Luz: The Flower of Evil

 An overtly arthouse folk horror film in which barely anything of consequence happens. Luz is a Colombian movie about a preacher (Conrado Osorio) who lives with his three adult daughters (Yuri Vargas, Sharon Guzman, and Andrea Esquivel) leading a small commune in the wilds. He runs it as a cult with guns, bluster, and eschatological rants.


 It's a great looking film - the color correction so integral to it that the company that did it (wemakecolor) gets two separate entries during the title credits; Kudos to them and art director Hugo Blandon. The saturated tones and exaggerated grain are somewhere between a film from the sixties and a fever dream. The premise is initially intriguing, as well: the script makes an attempt to lay out some themes and puzzles out for the viewers to put together.

 But the film has a terminal case of focusing on the visuals and opaque pronouncements, mostly from the father; endless, shallow mystical ramblings.
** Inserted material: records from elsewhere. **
(** * Scene Transition extension: a shallow embedding and its properties

    The development embeds two revisions of the extension's [index.js]:

    - [Gated]   : the revision with the [/scene style= max= background=]
                  command, free-text notes, and the stable-diffusion
                  availability probe (automatic background generation is
                  gated on the probe);
    - [Ungated] : the later revision with the parameterless generation step,
                  the ['true'] string test on [background=], and no probe.

    JavaScript values are a small tagged union, strings are held as the
    UTF-8 bytes of their text (well-formed strings, without lone
    surrogates), [async] functions are run
    sequentially (one invocation, every [await] completes before the next
    statement), exceptions and promise rejections are the left injection
    of a state-and-exception monad whose state survives a [throw] (what
    is thrown may be [undefined] or [null] as well as an object), and the
    host ([getContext()], jQuery) is a record of capabilities whose
    invocations are appended to a call log. Console and toastr output is
    not part of the model. *)

From Stdlib Require Import String Ascii List ZArith Bool Lia DecimalString.
Import ListNotations.
Open Scope string_scope.

(* ================================================================== *)
(** * JavaScript values and coercions *)
(* ================================================================== *)

(** The values that reach the extension: command arguments, persisted
    settings, and what the generation backend resolves to.  [VNum] carries
    integral Number values of magnitude below [10^21], which ToString
    prints with all their digits. *)
Inductive JsVal : Type :=
| VUndefined
| VNull
| VBool (b : bool)
| VNum (n : Z)
| VStr (s : string).

(** ToBoolean. *)
Definition truthy (v : JsVal) : bool :=
  match v with
  | VUndefined | VNull => false
  | VBool b => b
  | VNum n => negb (n =? 0)%Z
  | VStr s => negb (s =? "")
  end.

(** [a || b] *)
Definition js_or (a b : JsVal) : JsVal := if truthy a then a else b.

(** [a && b] *)
Definition js_and (a b : JsVal) : JsVal := if truthy a then b else a.

(** [a ?? b] *)
Definition js_nullish (a b : JsVal) : JsVal :=
  match a with
  | VUndefined | VNull => b
  | _ => a
  end.

(** [a === b] against a string literal. *)
Definition strict_eq_str (a : JsVal) (lit : string) : bool :=
  match a with
  | VStr s => s =? lit
  | _ => false
  end.

(** ToString, as used by [String(v)], string [+] and template literals. *)
Definition js_String (v : JsVal) : string :=
  match v with
  | VUndefined => "undefined"
  | VNull => "null"
  | VBool true => "true"
  | VBool false => "false"
  | VNum n => NilZero.string_of_int (Z.to_int n)
  | VStr s => s
  end.

(** Number values handed to the backend.  [NumOfString s] is a name for
    [Number(s)] on a string outside the short decimal fragment decided by
    [small_decimal]: which number that is, [NaN] included, is left open,
    and nothing below rests on two of these descriptions being
    different. *)
Inductive JsNum : Type :=
| NumInt (z : Z)
| NumOfString (s : string)
| NaN.

Definition digit_of (c : ascii) : option Z :=
  let n := Z.of_nat (nat_of_ascii c) in
  if ((48 <=? n) && (n <=? 57))%Z then Some (n - 48)%Z else None.

Fixpoint decimal_acc (s : string) (acc : Z) : option Z :=
  match s with
  | EmptyString => Some acc
  | String c s' =>
      match digit_of c with
      | Some d => decimal_acc s' (10 * acc + d)
      | None => None
      end
  end.

(** Between one and fifteen decimal digits: there StringToNumber is the
    exact decimal value. *)
Definition small_decimal (s : string) : option Z :=
  if ((1 <=? String.length s) && (String.length s <=? 15))%nat
  then decimal_acc s 0
  else None.

(** [Number(v)] *)
Definition Number (v : JsVal) : JsNum :=
  match v with
  | VUndefined => NaN
  | VNull => NumInt 0
  | VBool b => NumInt (if b then 1 else 0)
  | VNum n => NumInt n
  | VStr s =>
      match small_decimal s with
      | Some z => NumInt z
      | None => NumOfString s
      end
  end.

(* ================================================================== *)
(** * Strings *)
(* ================================================================== *)

Definition nl : string := String (ascii_of_nat 10) EmptyString.

Definition utf8 (bytes : list nat) : string :=
  fold_right (fun n s => String (ascii_of_nat n) s) EmptyString bytes.

(** The code points of WhiteSpace and LineTerminator, which
    [String.prototype.trim] strips, in UTF-8: TAB, LF, VT, FF, CR, SP,
    U+00A0, U+1680, U+2000 to U+200A, U+2028, U+2029, U+202F, U+205F,
    U+3000 and U+FEFF. *)
Definition WHITE_SPACE : list string :=
  map utf8
    [ [9]; [10]; [11]; [12]; [13]; [32];
      [194; 160];
      [225; 154; 128];
      [226; 128; 128]; [226; 128; 129]; [226; 128; 130]; [226; 128; 131];
      [226; 128; 132]; [226; 128; 133]; [226; 128; 134]; [226; 128; 135];
      [226; 128; 136]; [226; 128; 137]; [226; 128; 138];
      [226; 128; 168]; [226; 128; 169];
      [226; 128; 175];
      [226; 129; 159];
      [227; 128; 128];
      [239; 187; 191] ].

(** [Some rest] when [s] is [p] followed by [rest]. *)
Fixpoint strip_prefix (p s : string) : option string :=
  match p, s with
  | EmptyString, _ => Some s
  | String a p', String b s' => if Ascii.eqb a b then strip_prefix p' s' else None
  | String _ _, EmptyString => None
  end.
It's counterpointed by a running narration from one of the girls that fails to shed any light on her internal life and mostly ended up reminding me of You Won't Be Alone... A comparison that could only hurt this movie.
 Things do eventually happen, but they mostly escalate to people histrionically screaming at each other, or result in near random actions that don't really lead anywhere. Early on one of the daughters finds a cassette player, and the preacher warns her that the devil likes wearing beautiful disguises; That setup ends up with an unintentionally very funny scene that tries to milk tension and imply satanism on a girl knitting in the woods to reedy, easy listening classical music. Which is a pretty funny portrayal of the fundamentalist mindset, I guess, but that's not really how it comes across. Especially when you factor in the (very cute) demonic goat and creepy whispers.

 It's very much a movie about the evils of patriarchal religion, though writer/director Juan Diego Escobar Alzate has the grace to muddy up the waters a little and add what at least could be interpreted as an actual  supernatural menace. It's hard to care about anyone involved, though - for all its breathy dialog the movie fails to sketch out any worthwhile characters, and the almost random nature of the events make it near impossible to give a shit about where things are ultimately headed.